More was to come, however, on 18 August when the paper ran a whole article by Jordan and two other Republican members of his committee. This was headlined ‘We led a delegation to investigate Europe’s targeting of free speech. What we saw shocked us’, with the strap: ‘Instead of fixing a surging migrant crisis and stagnant economy, the UK and EU are even trying to censor American critics of their policies’. The gist of the piece is that ‘American free speech’ is ‘at risk from foreign censorship laws that seek to have global effects, including here in the United States’. More specifically, and entirely wrong-headedly, it also claims that the OSA ‘requires large social media platforms to assess and “mitigat[e]” – that is, censor – content that includes undefined categories of so-called disinformation and hate speech’. In point of fact, ‘hate speech’ is not mentioned once in the Act, and, as noted earlier, papers such as the Telegraph, via lobbying by the News Media Association, ensured that it contains virtually nothing outlawing dis- or misinformation.

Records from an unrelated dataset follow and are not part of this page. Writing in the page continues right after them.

(** X5.  A call without arguments, [{{name}}], does not call the helper
    with no argument: the missing argument text is the empty string, whose
    one word is resolved as the path of the empty key, so the helper gets
    one argument, [undefined] unless the context has a property of the
    empty name.  The text behind the call is processed in the same way. *)
Theorem processHelpers_bare_call (e : t) (name rest : string) (ctx : context) :
  name <> "" -> all is_word name = true ->
  processHelpers e ("{{" +:+ name +:+ "}}" +:+ rest) ctx =
  match helpers e !! name with
  | None =>
      tail ← processHelpers e rest ctx;
      Ok ("{{" +:+ name +:+ "}}" +:+ tail)
  | Some h =>
      tail ← processHelpers e rest ctx;
      Ok (match h [match assoc "" ctx with Some v => v | None => VUndefined end] with
          | Some out => out
          | None => ""
          end +:+ tail)
  end.
Proof.
  intros Hne Hname.
  pose proof (exec_helper_call_bare name rest Hne Hname) as Hexec.
  assert (Hcall : helper_call name "" "" = "{{" +:+ name +:+ "}}") by reflexivity.
  assert (Hshape : "{{" +:+ name +:+ "}}" +:+ rest = helper_call name "" "" +:+ rest).
  { rewrite Hcall. now rewrite !app_assoc. }
  rewrite Hshape.
  unfold processHelpers. rewrite helper_call_shape in *.
  rewrite (replace_match _ _ _ _ rest _ Hexec).
  unfold group. cbn [cap Nat.eqb].
  destruct (helpers e !! name) as [h|].
  2:{ rewrite bind_Ok. destruct (replace helperRegex _ rest) as [tail|err];
        [|reflexivity].
      rewrite !bind_Ok. f_equal. rewrite !app_cons, !app_assoc. reflexivity. }
  assert (Hrv : resolve_args (split_ws "") ctx =
                (x ← path_step (VObj 0 ctx) ""; Ok [x])).
  { change (resolve_args (split_ws "") ctx)
      with (x ← (y ← path_step (VObj 0 ctx) ""; Ok y); Ok [x]).
    now destruct (path_step (VObj 0 ctx) ""). }
  rewrite Hrv.
  destruct (assoc "" ctx) as [v|] eqn:Hv.
  - rewrite (path_step_own _ _ _ _ Hv), !bind_Ok.
    destruct (replace helperRegex _ rest); now destruct (h _).
  - rewrite (path_step_inherited _ _ _ Hv), !bind_Ok.
    change (inherited "") with (@None value).
    destruct (replace helperRegex _ rest); now destruct (h _).
Qed.

Lemma processHelpers_bare_call_witness :
  processHelpers (registerHelper "count" count_helper new) "{{count}} {{count}}" []
    = Ok "1 1".
Proof.
  exact (eq_trans
           (processHelpers_bare_call (registerHelper "count" count_helper new)
              "count" " {{count}}" [] ltac:(discriminate) eq_refl)
           eq_refl).
Defined.

End HelperExtras.

Module BlockFacts.
Import Str Regex Value TemplateEngine Markers StrFacts RegexFacts VariableRegexFacts
  EngineFacts Blocks IfBlocks MatcherFacts HelperFacts.

Lemma index_of_lacks (a : ascii) (t x rest : string) :
  lacks a x = true ->
  index_of (String a t) (x +:+ String a t +:+ rest) = Some (String.length x).
Proof.
  induction x as [|c x IH]; intros Hx.
  - change ("" +:+ String a t +:+ rest) with (String a t +:+ rest).
    destruct (String a t +:+ rest) eqn:E; [discriminate E|].
    cbn [index_of]. rewrite <- E. now rewrite starts_with_app.
  - cbn in Hx. apply andb_prop in Hx as [Hc Hx]. apply negb_true_iff in Hc.
    rewrite app_cons. cbn [index_of starts_with]. rewrite Hc. cbn [andb].
    now rewrite (IH Hx).
Qed.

Also worth mentioning in this context of fealty to the US is a Telegraph article on 13 August, headed ‘US warns of “serious restrictions” on free speech in Britain, with the strap ‘State department report reveals concerns over free speech and says UK’s “human rights situation worsened” year that Labour came to power’. This lavished entirely uncritical coverage on the US state department’s annual Human Rights Report, which claimed that, following the Southport murders last year, the UK Government ‘repeatedly intervened to chill speech’ and that ‘censorship of ordinary Britons was increasingly routine, often targeted at political speech’. This, again is entirely misinformed, but the report’s mention of Southport provides the paper with yet another opportunity to propagandise on behalf of its secular saint and martyr Lucy Connolly (gaoled for 31 months for inciting racial hatred in the wake of the Southport killings) and Adam Smith-Connor (convicted of breaching buffer zones outside UK abortion clinics, another issue that obsesses Americans of a certain stripe), although neither of these was convicted under the OSA, which anyway had not come fully into force at the time these crimes were committed.
So now it’s not only the Telegraph’s devotion to the sovereignty of the UK parliament that has been jettisoned but also its erstwhile hard line on law and order. It is not alone among right-wing national titles in turning such somersaults but it is certainly leading the acrobatic troupe.
Julian Petley is honorary and emeritus professor of journalism at Brunel University London, and the co-editor, with John Steel, of the Routledge Companion to Freedom of Expression and Censorship (2023). A regular contributor to Byline Times and the British Journalism Review, he is also a member of the editorial board of the latter.